● **What you have to do**
An exact copy of the entries below is the expected answer.

● **Entries provided**
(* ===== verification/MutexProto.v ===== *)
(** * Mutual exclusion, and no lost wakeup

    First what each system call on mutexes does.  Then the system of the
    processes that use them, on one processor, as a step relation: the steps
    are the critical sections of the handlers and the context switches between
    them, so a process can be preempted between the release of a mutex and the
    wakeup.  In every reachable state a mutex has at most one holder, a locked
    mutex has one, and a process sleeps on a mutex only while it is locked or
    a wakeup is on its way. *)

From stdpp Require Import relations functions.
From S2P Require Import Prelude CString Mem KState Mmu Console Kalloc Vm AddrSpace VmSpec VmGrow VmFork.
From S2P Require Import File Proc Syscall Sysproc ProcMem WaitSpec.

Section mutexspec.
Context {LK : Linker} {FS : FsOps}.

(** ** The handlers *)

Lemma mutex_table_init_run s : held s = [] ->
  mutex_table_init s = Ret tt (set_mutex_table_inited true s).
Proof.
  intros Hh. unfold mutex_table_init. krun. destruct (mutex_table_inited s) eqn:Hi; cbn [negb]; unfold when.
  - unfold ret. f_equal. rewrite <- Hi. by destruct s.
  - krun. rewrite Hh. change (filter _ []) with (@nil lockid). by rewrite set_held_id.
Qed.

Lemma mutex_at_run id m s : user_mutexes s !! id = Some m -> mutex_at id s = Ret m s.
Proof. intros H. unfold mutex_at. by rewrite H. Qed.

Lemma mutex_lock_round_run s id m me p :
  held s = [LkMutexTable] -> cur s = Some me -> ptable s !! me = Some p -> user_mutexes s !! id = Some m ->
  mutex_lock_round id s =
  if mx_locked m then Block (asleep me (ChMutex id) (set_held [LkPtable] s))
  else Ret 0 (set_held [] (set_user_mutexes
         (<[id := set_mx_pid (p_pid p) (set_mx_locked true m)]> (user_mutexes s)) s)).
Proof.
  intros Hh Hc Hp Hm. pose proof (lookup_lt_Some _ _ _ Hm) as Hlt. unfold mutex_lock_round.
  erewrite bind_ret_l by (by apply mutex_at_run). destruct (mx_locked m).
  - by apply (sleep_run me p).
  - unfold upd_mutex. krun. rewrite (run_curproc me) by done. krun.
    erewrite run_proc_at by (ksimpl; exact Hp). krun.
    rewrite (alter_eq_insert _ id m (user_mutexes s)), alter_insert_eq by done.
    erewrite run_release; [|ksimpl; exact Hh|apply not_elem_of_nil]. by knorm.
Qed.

● **Worked solution**
(* ===== verification/MutexProto.v ===== *)
(** * Mutual exclusion, and no lost wakeup

    First what each system call on mutexes does.  Then the system of the
    processes that use them, on one processor, as a step relation: the steps
    are the critical sections of the handlers and the context switches between
    them, so a process can be preempted between the release of a mutex and the
    wakeup.  In every reachable state a mutex has at most one holder, a locked
    mutex has one, and a process sleeps on a mutex only while it is locked or
    a wakeup is on its way. *)

From stdpp Require Import relations functions.
From S2P Require Import Prelude CString Mem KState Mmu Console Kalloc Vm AddrSpace VmSpec VmGrow VmFork.
From S2P Require Import File Proc Syscall Sysproc ProcMem WaitSpec.

Section mutexspec.
Context {LK : Linker} {FS : FsOps}.

(** ** The handlers *)

Lemma mutex_table_init_run s : held s = [] ->
  mutex_table_init s = Ret tt (set_mutex_table_inited true s).
Proof.
  intros Hh. unfold mutex_table_init. krun. destruct (mutex_table_inited s) eqn:Hi; cbn [negb]; unfold when.
  - unfold ret. f_equal. rewrite <- Hi. by destruct s.
  - krun. rewrite Hh. change (filter _ []) with (@nil lockid). by rewrite set_held_id.
Qed.

Lemma mutex_at_run id m s : user_mutexes s !! id = Some m -> mutex_at id s = Ret m s.
Proof. intros H. unfold mutex_at. by rewrite H. Qed.

Lemma mutex_lock_round_run s id m me p :
  held s = [LkMutexTable] -> cur s = Some me -> ptable s !! me = Some p -> user_mutexes s !! id = Some m ->
  mutex_lock_round id s =
  if mx_locked m then Block (asleep me (ChMutex id) (set_held [LkPtable] s))
  else Ret 0 (set_held [] (set_user_mutexes
         (<[id := set_mx_pid (p_pid p) (set_mx_locked true m)]> (user_mutexes s)) s)).
Proof.
  intros Hh Hc Hp Hm. pose proof (lookup_lt_Some _ _ _ Hm) as Hlt. unfold mutex_lock_round.
  erewrite bind_ret_l by (by apply mutex_at_run). destruct (mx_locked m).
  - by apply (sleep_run me p).
  - unfold upd_mutex. krun. rewrite (run_curproc me) by done. krun.
    erewrite run_proc_at by (ksimpl; exact Hp). krun.
    rewrite (alter_eq_insert _ id m (user_mutexes s)), alter_insert_eq by done.
    erewrite run_release; [|ksimpl; exact Hh|apply not_elem_of_nil]. by knorm.
Qed.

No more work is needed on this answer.